Third... it was kind of refreshing to see a sanely managed football game. No speed outs to burn the defense. No poorly designed run plays, ran over and over again. No staredowns of the running back in the flat, as if the QB was daring the defense to jump the route for a pick six. If there's a single person in the fan base who misses Nero Kelly, they are either liars, masochists, or secret fans of the other NFC lEast franchises. HC Doug Pederson did not overwhelm with this game plan, but he also didn't outsmart himself, and the speed in which the defense was rushing Griffin at the end of the game was rarely seen in the Kelly Era, no matter what the score was.
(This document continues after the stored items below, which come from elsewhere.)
(** * SIMUHATER: signal conditioning and mapping core of [flight_stick_reader.py]

    A shallow embedding of the classes [ControlPanelConfig] and
    [FlightControls]: per-channel calibration of the auxiliary panel, the
    idle-split throttle calibration, the profile mappings onto the virtual
    gamepad and the vJoy device, and the toggle bookkeeping of
    [process_control_panel]. *)

From Stdlib Require Import ZArith QArith Qabs Qround Lqa Floats.
From stdpp Require Import base option list strings pretty gmap.

Set Warnings "-inexact-float".

(** ** Python numbers

    The source computes on Python numbers: [int] constants and settings,
    [float] samples and results.  Every function of the embedding is written
    once, over an interface of the operations the source uses, and is read
    at two instances: IEEE binary64 (what CPython runs) and exact rationals
    (the arithmetic the calibration laws are stated in). *)

Class PyNum (N : Type) := {
  of_int : Z -> N;            (* an int constant, or int -> float *)
  padd : N -> N -> N;
  psub : N -> N -> N;
  pmul : N -> N -> N;
  pdiv : N -> N -> N;         (* true division; every use is guarded *)
  pabs : N -> N;
  plt : N -> N -> bool;       (* a < b *)
  ple : N -> N -> bool;       (* a <= b *)
  peq : N -> N -> bool;       (* a == b *)
  int_of : N -> option Z      (* int(x): truncation toward zero; None where
                                 CPython raises (nan, infinities) *)
}.

Declare Scope py_scope.
Delimit Scope py_scope with py.
Infix "+" := padd : py_scope.
Infix "-" := psub : py_scope.
Infix "*" := pmul : py_scope.
Infix "/" := pdiv : py_scope.
Infix "<?" := plt : py_scope.
Infix "<=?" := ple : py_scope.
Infix "==?" := peq (at level 70) : py_scope.
Notation "a >? b" := (plt b a) (at level 70) : py_scope.
Notation "a >=? b" := (ple b a) (at level 70) : py_scope.

Section PyBuiltins.
Context {N : Type} `{PyNum N}.

(** A decimal literal of the source text, [n / d] with [d] a power of ten:
    at binary64 the correctly rounded quotient is the double the literal
    denotes. *)
Definition lit (n : Z) (d : positive) : N := (of_int n / of_int (Zpos d))%py.

(** [max(a, b)] and [min(a, b)] keep the first argument unless the second
    is strictly better. *)
Definition py_max (a b : N) : N := if (b >? a)%py then b else a.
Definition py_min (a b : N) : N := if (b <? a)%py then b else a.

End PyBuiltins.

(** *** Exact rationals *)

Definition Qtrunc (q : Q) : Z := Z.quot (Qnum q) (Zpos (Qden q)).

#[export] Instance PyNum_Q : PyNum Q := {|
  of_int := inject_Z;
  padd := Qplus;
  psub := Qminus;
  pmul := Qmult;
  pdiv := Qdiv;
  pabs := Qabs;
  plt := fun a b => negb (Qle_bool b a);
  ple := Qle_bool;
  peq := Qeq_bool;
  int_of := fun q => Some (Qtrunc q)
|}.

(** *** IEEE binary64

    [float_of_Z] is exact up to 2^53 in magnitude, which covers every
    constant of the source; [float_trunc] drops the fraction of a finite
    float and has no value at nan and the infinities. *)

Definition float_of_Z (z : Z) : float :=
  match z with
  | Z0 => PrimFloat.zero
  | Zpos _ => PrimFloat.of_uint63 (Uint63.of_Z z)
  | Zneg _ => PrimFloat.opp (PrimFloat.of_uint63 (Uint63.of_Z (Z.opp z)))
  end.

Definition float_trunc (x : float) : option Z :=
  match Prim2SF x with
  | S754_zero _ => Some 0%Z
  | S754_finite s m e =>
      let v := match e with
               | Zneg p => Z.shiftr (Zpos m) (Zpos p)
               | _ => Z.shiftl (Zpos m) e
               end in
      Some (if s then Z.opp v else v)
  | S754_infinity _ | S754_nan => None
  end.

#[export] Instance PyNum_float : PyNum float := {|
  of_int := float_of_Z;
  padd := PrimFloat.add;
  psub := PrimFloat.sub;
  pmul := PrimFloat.mul;
  pdiv := PrimFloat.div;
  pabs := PrimFloat.abs;
  plt := PrimFloat.ltb;
  ple := PrimFloat.leb;
  peq := PrimFloat.eqb;
  int_of := float_trunc
|}.

(** ** ControlPanelConfig *)

(** One entry of [pot_config]: the dictionary built in
    [ControlPanelConfig.__init__], a field per key. *)
Module Pot.
Record t (N : Type) := mk {
  name : string;
  type : string;               (* "Axis", "Switch", "Button" or "Disabled" *)
  invert : bool;
  min : N;
  max : N;
  threshold : N;               (* for switch/button mode *)
  vjoy_axis : option string;   (* None, or the axis name *)
  button_id : option Z;        (* None, or the button number *)
  calibrated_min : N;
  calibrated_max : N
}.
Arguments mk {N}.
Arguments name {N}.
Arguments type {N}.
Arguments invert {N}.
Arguments min {N}.
Arguments max {N}.
Arguments threshold {N}.
Arguments vjoy_axis {N}.
Arguments button_id {N}.
Arguments calibrated_min {N}.
Arguments calibrated_max {N}.

Section Update.
Context {N : Type}.
(** [config[key] = v], key by key. *)
Definition set_name (v : string) (c : t N) : t N :=
  mk v (type c) (invert c) (min c) (max c) (threshold c) (vjoy_axis c)
     (button_id c) (calibrated_min c) (calibrated_max c).
Definition set_type (v : string) (c : t N) : t N :=
  mk (name c) v (invert c) (min c) (max c) (threshold c) (vjoy_axis c)
     (button_id c) (calibrated_min c) (calibrated_max c).
Definition set_invert (v : bool) (c : t N) : t N :=
  mk (name c) (type c) v (min c) (max c) (threshold c) (vjoy_axis c)
     (button_id c) (calibrated_min c) (calibrated_max c).
Definition set_threshold (v : N) (c : t N) : t N :=
  mk (name c) (type c) (invert c) (min c) (max c) v (vjoy_axis c)
     (button_id c) (calibrated_min c) (calibrated_max c).
Definition set_vjoy_axis (v : option string) (c : t N) : t N :=
  mk (name c) (type c) (invert c) (min c) (max c) (threshold c) v
     (button_id c) (calibrated_min c) (calibrated_max c).
Definition set_button_id (v : option Z) (c : t N) : t N :=
  mk (name c) (type c) (invert c) (min c) (max c) (threshold c) (vjoy_axis c)
     v (calibrated_min c) (calibrated_max c).
Definition set_calibrated_min (v : N) (c : t N) : t N :=
  mk (name c) (type c) (invert c) (min c) (max c) (threshold c) (vjoy_axis c)
     (button_id c) v (calibrated_max c).
Definition set_calibrated_max (v : N) (c : t N) : t N :=
  mk (name c) (type c) (invert c) (min c) (max c) (threshold c) (vjoy_axis c)
     (button_id c) (calibrated_min c) v.
End Update.
End Pot.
Fourth, speaking of that pass rush, it was downright encouraging to see the defense look the way it did, for most of the game. As much as time of possession is an idiot stat -- it's number of plays defended, rather than how long you are standing on a field, that should concern you -- there's just something strong to be said about the fact that the unit looked like it had a clue. Defensive backs had swagger, defensive linemen shot gaps, linebackers didn't trail basic plays over and over again. Cleveland dropped a lot of catchable balls and is a terrible offensive unit, but it wasn't all them. This may be, for the first time in a long time, a defense that won't make you just think the worst is about to happen, every series.
Fifth and final, there's just no getting around the fact that Wentz looked absurdly good for his circumstances. If he had done this for all of August in a busy pre-season, sure, no surprise... but the dude only played in one game, and didn't look this good in that action. If you didn't know it was his first start, or that his last competitive game was in Southern Canada against future oil rig workers, you'd have never guessed it from his play or his stat line. 22 of 37 for 278, 2 touchdowns, no picks, just one carry for two yards, no lost fumbles, with enough drops and out of game conditions to cost him the 300 yard day that he should have had. One play in particular, where Wentz had to handle a live ball from a bad snap, but simply picked the damn thing up without panic and nearly made the play, was striking in its poise. In the two-minute drill before the first half, he showed more command and control of the situation than many Eagle QBs of my lifetime, and it was, well, his first freaking time doing it. He moved to extend plays, not to be jittery. He took too many hits, but didn't seem to court danger. He didn't look like a guy that was a time bomb of Waiting To Get Hurt. He seemed like he wanted to be there, and loves to play the game. It's all wildly appealing.
He reminded me, in a lot of ways, of... well, lots of players you'd want to QB your team in the long run of a franchise. Aaron Rodgers, but bigger. Andrew Luck, but with less turnover issues. Ben Roethlisberger, but with more willingness to get the ball out of his hands quickly. John Elway, in terms of just mow much heat the ball had on stick throws.
All of which is plainly and criminally irresponsible for a kid who did nothing more than beat a really bad team at home in his first start.
But your eyes tell you what your eyes tell you, and what your heart wants to hear.
With all of the unreasonableness of hope that being a sports fan can have.